東京は関西より先に公開したので、皆より先に観させていただきました。もちろん結論は、この映画は絶対に買い。もうすぐ関西でも朝日会舘で公開するみたいだから、観に行ってね。

この映画はあまり前もって情報を仕入れない方が素直に楽しめる。このレビューも映画を観終った後で読んだ方がよいかもね。僕は予告編を何回も見たがむちゃくちゃクールでかっこ良い予告編だったので、すごく期待してしまった。結論からいうとあの予告編はあまりにもいいカットばかり集めすぎちゃってよくない。もちろん、予告編を一つの作品にするなら、最近の予告編の中でも一番かっこいい予告編なんだけど。予告編の雰囲気を持ったまま本編を見るともしかしたらカタスカシに会うかも。

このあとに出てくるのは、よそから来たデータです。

Lemma getAIMove_available random (board : Board) difficulty :
  validRandom random ->
  (length board <= 9)%nat ->
  checkWinner board = None ->
  (exists i, board !! i = Some CELL_EMPTY) ->
  difficulty = DIFFICULTIES_EASY \/ difficulty = DIFFICULTIES_MEDIUM
  \/ difficulty = DIFFICULTIES_HARD ->
  exists p, getAIMove random board difficulty = Returns (Some p)
            /\ p ∈ getAvailableMoves board.
Proof.
  intros Hrandom Hlen Hw [i Hi] Hdiff.
  pose proof (getAvailableMoves_nonempty _ _ Hi) as Hne.
  destruct (random_choice_available random board i Hrandom Hi) as (q & Hq & Hqin).
  destruct Hdiff as [-> | [-> | ->]]; unfold getAIMove; simpl.
  - unfold getEasyAIMove. rewrite bool_decide_eq_false_2 by done.
    destruct (Qltb (random 0%nat) double_0_2); simpl.
    + destruct (findBlockingMove_returns board (getAvailableMoves board) Hlen)
        as ([move |] & -> & Hblock); [done | |]; simpl.
      * exists move. split; [done | by apply Hblock].
      * exists q. by rewrite Hq.
    + exists q. by rewrite Hq.
  - unfold getMediumAIMove. rewrite bool_decide_eq_false_2 by done.
    destruct (Qltb (random 0%nat) double_0_15).
    + exists q. by rewrite Hq.
    + destruct (search_move_available board 2 i Hlen Hw Hi) as (r & p & -> & Hp & Hin).
      simpl. exists p. by rewrite Hp.
  - unfold getHardAIMove. rewrite bool_decide_eq_false_2 by done.
    destruct (search_move_available board 8 i Hlen Hw Hi) as (r & p & -> & Hp & Hin).
    simpl. exists p. by rewrite Hp.
Qed.

(** C10.  On a board of nine cells with an empty cell and no completed
    triple, for each of the three difficulties and every outcome of the
    random source (doubles in [0, 1), the index being the floor of the
    rounded double product), [getAIMove] returns a position in [0, 8]
    whose cell is empty, so [isValidMove] holds for it, the [makeMove] of
    [processAIMove] does not throw, and [processAIMove] returns a state
    when the game is in progress and it is the AI's turn. *)
Theorem getAIMove_valid random (gameState : GameState) :
  validRandom random ->
  length (board gameState) = 9%nat ->
  checkWinner (board gameState) = None ->
  (exists i, board gameState !! i = Some CELL_EMPTY) ->
  difficulty gameState = DIFFICULTIES_EASY
  \/ difficulty gameState = DIFFICULTIES_MEDIUM
  \/ difficulty gameState = DIFFICULTIES_HARD ->
  exists p,
    getAIMove random (board gameState) (difficulty gameState) = Returns (Some p)
    /\ (p <= 8)%nat
    /\ board gameState !! p = Some CELL_EMPTY
    /\ isValidMove (board gameState) (Z.of_nat p) = true
    /\ makeMoveAt (board gameState) (Some p) AI = Returns (place (board gameState) p AI)
    /\ (result gameState = IN_PROGRESS ->
        currentPlayer gameState = AI ->
        exists gameState',
          processAIMove random gameState = Returns gameState'
          /\ lastAIMove gameState' = Some p
          /\ board gameState' = place (board gameState) p AI).
Proof.
  intros Hrandom Hlen Hw Hempty Hdiff.
  destruct (getAIMove_available random (board gameState) (difficulty gameState))
    as (p & Hcall & Hin); try done; [lia |].
  pose proof (proj1 (elem_of_getAvailableMoves _ _) Hin) as Hcell.
  assert (Hp : (p <= 8)%nat) by (apply lookup_lt_Some in Hcell; lia).
  assert (Hmove : makeMove (board gameState) (Z.of_nat p) AI
                  = Returns (place (board gameState) p AI))
    by by apply makeMove_place.
  exists p. split; [done |]. split; [done |]. split; [done |].
  split; [by apply makeMove_returns in Hmove as [? _] |]. split; [done |].
  intros Hres Hturn. unfold processAIMove.
  rewrite Hres, Hturn. simpl. rewrite Hcall. simpl. rewrite Hmove. simpl.
  eexists. split; [reflexivity |]. done.
Qed.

前作『恋する惑星』の批評で僕は王家衛をベタ褒めしたわけだが、そのレビューの中でも言っていた通り『恋する惑星』はストーリは日本のトレンディ・ドラマそのもののようなソフィスティケィトされた恋愛ものであった。僕はそもそもストーリはあまり気にしないので、そんな理由で王家衛をダサいと拒絶するよりも、彼の映画表現の持つ新しい時代の到達を感じさせる力を最大限に評価したのだった。確かに『恋する惑星』はトレンディ・ドラマ的な要素が強く、ひと昔前の日本のトレンディ・ドラマのように都会的な洒落た恋愛スタイルへの純粋な憧れが全面に見えるので、トレンディ・ドラマにあきあきしている日本人の目から見るとその憧れが少々バタ臭くて田舎臭く感じるのも仕方がない。が、それは現在の香港映画界の状況を考えると一考の余地があって、すでに資本が中国に全面的に移行しつつあるので、規制の強い中国社会から金を引き出すためにもあまり表向き過激なストーリの前衛的な映画は作りにくいという状況がある。だから、王家衛自体がそういうソフィスティケィトされた筋が好きなんじゃなくて(もちろん嫌いではないだろうけど)、社会状況が『恋する惑星』をトレンディ・ドラマっぽく軟弱に仕上げたんだと思っている。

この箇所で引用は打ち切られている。